─── Material to process ───
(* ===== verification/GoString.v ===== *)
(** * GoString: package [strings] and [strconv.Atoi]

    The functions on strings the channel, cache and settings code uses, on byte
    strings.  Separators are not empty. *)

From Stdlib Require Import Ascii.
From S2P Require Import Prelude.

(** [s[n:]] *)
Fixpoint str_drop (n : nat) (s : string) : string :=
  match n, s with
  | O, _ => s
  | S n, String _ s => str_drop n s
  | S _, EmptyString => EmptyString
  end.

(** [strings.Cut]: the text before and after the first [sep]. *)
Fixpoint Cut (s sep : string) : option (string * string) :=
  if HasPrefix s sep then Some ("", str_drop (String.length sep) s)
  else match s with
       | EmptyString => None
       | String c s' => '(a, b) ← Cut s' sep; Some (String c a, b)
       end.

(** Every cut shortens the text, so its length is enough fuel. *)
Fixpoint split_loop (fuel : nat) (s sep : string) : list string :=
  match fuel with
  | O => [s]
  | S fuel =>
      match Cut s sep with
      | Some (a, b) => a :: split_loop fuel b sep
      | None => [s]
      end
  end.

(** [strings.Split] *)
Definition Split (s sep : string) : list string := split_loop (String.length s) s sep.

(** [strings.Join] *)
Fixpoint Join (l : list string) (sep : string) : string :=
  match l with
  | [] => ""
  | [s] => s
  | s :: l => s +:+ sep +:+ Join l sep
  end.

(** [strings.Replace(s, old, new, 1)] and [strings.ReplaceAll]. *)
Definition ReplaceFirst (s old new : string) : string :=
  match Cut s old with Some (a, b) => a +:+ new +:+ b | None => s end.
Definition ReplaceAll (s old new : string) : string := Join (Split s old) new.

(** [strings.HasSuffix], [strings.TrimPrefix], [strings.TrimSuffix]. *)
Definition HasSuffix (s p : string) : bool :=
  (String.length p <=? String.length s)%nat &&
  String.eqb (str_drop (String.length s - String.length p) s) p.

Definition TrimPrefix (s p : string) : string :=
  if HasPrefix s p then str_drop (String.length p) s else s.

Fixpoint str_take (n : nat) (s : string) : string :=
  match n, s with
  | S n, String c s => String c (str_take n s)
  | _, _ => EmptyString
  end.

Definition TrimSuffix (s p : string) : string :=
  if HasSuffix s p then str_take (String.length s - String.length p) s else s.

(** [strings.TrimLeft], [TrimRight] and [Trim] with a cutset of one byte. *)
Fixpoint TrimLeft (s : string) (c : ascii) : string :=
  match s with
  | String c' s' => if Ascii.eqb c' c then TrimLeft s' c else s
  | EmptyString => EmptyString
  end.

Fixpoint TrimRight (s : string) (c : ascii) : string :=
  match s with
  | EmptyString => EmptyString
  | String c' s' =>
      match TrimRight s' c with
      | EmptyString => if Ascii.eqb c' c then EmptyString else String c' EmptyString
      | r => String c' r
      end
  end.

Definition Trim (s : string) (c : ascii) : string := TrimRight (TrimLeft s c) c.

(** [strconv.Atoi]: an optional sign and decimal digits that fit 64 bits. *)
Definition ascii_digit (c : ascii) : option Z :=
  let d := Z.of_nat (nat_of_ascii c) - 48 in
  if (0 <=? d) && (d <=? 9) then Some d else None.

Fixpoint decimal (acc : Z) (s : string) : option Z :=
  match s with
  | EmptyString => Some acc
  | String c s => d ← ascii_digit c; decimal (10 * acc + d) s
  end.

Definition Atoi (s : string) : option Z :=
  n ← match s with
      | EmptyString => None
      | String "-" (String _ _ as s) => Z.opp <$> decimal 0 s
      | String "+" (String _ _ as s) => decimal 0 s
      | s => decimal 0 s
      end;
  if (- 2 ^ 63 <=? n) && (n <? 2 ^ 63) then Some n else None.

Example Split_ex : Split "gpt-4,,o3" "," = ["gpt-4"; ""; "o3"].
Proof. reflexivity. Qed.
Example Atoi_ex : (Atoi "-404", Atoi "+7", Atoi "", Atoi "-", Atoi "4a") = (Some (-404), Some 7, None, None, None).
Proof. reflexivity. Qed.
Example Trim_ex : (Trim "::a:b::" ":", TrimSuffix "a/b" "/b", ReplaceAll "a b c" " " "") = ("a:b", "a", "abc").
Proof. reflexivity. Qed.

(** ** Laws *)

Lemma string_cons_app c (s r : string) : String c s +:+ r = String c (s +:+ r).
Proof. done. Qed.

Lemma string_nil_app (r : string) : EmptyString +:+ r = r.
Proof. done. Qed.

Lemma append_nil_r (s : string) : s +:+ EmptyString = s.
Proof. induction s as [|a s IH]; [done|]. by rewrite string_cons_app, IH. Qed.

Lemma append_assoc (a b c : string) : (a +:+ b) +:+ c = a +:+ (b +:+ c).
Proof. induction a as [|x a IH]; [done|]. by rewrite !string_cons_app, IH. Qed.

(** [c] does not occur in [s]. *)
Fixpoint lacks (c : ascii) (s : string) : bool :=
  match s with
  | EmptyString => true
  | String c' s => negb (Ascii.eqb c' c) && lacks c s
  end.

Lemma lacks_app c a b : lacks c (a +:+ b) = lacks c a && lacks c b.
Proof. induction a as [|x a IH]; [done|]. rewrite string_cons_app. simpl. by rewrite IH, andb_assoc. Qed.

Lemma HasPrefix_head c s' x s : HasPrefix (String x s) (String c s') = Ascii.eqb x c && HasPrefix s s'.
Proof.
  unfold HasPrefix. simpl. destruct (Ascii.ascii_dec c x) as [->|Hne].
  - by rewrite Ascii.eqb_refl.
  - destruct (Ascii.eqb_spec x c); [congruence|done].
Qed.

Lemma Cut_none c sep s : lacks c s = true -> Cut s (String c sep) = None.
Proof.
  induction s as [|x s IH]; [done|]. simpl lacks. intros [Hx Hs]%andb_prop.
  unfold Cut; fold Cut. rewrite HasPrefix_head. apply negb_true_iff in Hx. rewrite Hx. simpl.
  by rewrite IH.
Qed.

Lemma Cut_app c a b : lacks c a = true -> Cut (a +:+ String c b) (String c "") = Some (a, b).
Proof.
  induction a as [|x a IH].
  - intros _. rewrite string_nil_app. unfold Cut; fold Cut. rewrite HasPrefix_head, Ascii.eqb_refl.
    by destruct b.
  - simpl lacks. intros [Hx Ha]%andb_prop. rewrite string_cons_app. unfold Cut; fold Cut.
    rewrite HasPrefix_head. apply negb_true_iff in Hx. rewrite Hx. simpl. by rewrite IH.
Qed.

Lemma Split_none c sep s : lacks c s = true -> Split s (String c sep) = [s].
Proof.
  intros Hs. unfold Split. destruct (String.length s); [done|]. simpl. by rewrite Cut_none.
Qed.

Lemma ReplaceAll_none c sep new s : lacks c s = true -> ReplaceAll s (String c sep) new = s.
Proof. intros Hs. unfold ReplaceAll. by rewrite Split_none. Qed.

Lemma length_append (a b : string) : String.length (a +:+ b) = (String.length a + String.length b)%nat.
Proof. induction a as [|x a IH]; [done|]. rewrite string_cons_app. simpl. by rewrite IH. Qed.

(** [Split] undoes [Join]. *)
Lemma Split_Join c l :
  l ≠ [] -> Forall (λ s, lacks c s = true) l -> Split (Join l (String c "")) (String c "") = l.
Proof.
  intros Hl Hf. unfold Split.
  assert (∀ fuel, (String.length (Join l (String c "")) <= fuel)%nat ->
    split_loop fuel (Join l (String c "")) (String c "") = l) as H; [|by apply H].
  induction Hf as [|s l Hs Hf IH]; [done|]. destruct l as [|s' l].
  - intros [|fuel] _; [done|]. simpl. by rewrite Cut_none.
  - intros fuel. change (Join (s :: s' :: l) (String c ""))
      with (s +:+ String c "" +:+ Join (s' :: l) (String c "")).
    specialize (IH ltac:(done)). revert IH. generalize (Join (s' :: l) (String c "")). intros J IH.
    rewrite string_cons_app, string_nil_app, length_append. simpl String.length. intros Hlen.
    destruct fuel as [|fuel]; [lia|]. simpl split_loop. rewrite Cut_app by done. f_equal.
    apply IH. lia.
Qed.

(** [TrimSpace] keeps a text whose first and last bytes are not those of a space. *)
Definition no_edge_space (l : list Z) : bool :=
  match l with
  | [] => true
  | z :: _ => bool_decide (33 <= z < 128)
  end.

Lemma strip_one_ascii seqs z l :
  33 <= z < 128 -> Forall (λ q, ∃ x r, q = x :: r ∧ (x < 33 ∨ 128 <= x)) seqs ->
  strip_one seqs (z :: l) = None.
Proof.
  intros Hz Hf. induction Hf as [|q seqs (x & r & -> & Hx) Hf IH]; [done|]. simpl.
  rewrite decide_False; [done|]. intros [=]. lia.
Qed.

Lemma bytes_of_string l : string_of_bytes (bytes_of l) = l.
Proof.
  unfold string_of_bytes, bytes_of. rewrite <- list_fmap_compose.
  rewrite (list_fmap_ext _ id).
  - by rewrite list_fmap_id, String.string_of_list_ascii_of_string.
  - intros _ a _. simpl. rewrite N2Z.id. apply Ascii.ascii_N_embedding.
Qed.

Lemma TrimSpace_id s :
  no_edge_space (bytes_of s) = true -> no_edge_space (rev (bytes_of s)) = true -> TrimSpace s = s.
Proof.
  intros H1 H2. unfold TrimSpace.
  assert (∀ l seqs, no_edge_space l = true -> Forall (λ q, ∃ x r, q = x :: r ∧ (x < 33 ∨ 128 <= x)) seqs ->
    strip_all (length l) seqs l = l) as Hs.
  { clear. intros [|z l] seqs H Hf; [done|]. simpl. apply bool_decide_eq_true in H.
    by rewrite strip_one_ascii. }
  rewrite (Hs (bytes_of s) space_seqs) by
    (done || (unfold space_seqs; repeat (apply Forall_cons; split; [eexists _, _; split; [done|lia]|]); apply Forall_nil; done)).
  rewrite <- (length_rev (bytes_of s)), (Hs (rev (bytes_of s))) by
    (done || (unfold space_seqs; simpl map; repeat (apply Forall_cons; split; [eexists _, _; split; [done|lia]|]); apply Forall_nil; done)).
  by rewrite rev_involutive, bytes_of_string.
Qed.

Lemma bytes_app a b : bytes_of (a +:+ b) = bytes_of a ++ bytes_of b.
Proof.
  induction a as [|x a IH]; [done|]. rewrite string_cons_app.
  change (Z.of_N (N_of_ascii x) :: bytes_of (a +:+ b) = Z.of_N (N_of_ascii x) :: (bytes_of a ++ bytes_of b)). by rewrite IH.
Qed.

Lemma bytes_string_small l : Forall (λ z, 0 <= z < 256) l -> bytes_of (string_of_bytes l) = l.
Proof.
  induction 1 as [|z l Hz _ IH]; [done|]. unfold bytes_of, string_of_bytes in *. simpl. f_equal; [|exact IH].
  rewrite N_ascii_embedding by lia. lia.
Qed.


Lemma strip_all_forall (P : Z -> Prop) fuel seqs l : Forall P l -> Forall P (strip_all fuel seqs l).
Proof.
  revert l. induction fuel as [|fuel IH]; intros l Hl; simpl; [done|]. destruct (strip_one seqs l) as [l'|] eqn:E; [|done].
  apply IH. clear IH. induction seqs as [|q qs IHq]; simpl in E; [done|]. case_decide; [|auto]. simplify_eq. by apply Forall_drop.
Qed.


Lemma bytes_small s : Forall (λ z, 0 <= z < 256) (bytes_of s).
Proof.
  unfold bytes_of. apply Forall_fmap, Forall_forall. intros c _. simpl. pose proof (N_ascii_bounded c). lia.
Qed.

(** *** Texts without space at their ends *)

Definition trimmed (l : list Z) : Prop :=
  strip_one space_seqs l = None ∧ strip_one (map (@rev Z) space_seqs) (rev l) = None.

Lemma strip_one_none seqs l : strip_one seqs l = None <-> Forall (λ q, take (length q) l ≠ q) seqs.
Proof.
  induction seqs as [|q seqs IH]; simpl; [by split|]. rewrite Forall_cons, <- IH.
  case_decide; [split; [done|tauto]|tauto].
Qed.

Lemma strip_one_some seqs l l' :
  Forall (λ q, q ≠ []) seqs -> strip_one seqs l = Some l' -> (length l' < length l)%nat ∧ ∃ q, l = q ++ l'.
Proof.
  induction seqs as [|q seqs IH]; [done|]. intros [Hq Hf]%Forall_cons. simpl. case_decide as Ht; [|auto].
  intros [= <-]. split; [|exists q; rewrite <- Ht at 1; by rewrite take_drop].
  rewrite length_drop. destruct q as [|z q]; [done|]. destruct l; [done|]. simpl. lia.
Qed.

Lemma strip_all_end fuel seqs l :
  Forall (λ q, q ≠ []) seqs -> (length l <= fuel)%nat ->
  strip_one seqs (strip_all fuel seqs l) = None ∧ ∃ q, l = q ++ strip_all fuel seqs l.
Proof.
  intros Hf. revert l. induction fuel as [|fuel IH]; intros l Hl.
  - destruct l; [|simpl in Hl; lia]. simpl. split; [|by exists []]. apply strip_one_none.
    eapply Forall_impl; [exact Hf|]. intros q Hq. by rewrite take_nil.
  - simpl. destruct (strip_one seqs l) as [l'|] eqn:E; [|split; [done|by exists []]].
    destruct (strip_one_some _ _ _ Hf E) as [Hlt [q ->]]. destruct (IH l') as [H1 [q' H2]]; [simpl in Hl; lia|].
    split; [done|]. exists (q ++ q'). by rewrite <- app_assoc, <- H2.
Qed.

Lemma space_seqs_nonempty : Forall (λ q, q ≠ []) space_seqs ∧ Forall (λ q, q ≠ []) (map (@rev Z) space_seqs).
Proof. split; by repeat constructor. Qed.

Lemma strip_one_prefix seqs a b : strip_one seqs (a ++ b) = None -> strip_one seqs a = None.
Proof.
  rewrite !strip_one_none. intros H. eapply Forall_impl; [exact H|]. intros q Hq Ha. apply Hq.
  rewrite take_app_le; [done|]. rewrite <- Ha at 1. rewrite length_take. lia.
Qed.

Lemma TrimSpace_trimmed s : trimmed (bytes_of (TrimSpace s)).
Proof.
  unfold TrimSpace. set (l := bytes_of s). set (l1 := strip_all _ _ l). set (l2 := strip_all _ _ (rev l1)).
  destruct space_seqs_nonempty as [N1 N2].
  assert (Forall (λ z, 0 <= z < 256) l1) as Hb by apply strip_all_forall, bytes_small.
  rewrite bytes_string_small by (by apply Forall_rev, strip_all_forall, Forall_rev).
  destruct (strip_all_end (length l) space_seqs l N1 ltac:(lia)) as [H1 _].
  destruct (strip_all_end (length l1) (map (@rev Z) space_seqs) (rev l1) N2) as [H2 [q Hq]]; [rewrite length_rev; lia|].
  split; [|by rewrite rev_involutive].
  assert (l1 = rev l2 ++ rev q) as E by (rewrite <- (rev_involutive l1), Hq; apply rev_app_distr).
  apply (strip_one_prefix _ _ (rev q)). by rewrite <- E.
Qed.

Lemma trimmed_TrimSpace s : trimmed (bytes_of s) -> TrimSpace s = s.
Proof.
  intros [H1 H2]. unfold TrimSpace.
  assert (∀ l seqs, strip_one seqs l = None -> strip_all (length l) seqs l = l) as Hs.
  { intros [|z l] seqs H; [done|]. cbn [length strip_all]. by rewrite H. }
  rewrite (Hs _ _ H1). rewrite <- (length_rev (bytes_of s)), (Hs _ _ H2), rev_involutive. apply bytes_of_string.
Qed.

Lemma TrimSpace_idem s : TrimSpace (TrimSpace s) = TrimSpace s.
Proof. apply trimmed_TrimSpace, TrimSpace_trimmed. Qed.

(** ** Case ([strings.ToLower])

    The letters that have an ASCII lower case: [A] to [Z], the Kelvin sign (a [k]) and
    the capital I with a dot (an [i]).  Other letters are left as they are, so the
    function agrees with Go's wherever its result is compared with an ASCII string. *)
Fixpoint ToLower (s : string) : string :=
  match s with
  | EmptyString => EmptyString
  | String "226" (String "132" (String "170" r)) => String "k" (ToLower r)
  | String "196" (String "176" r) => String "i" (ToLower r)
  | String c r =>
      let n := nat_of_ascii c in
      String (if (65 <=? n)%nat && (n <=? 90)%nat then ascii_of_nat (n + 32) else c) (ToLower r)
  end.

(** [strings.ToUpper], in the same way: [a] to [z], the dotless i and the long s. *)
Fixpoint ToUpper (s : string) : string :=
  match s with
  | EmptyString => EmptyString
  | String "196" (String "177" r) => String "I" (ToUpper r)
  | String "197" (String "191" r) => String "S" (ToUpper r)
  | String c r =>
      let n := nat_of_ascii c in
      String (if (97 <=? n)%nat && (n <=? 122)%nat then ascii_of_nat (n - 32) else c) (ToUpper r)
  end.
───
Your assignment: Gather each line in these records that contains the string "decimal".

Task answer:
(** [strconv.Atoi]: an optional sign and decimal digits that fit 64 bits. *)
Fixpoint decimal (acc : Z) (s : string) : option Z :=
  | String c s => d ← ascii_digit c; decimal (10 * acc + d) s
      | String "-" (String _ _ as s) => Z.opp <$> decimal 0 s
      | String "+" (String _ _ as s) => decimal 0 s
      | s => decimal 0 s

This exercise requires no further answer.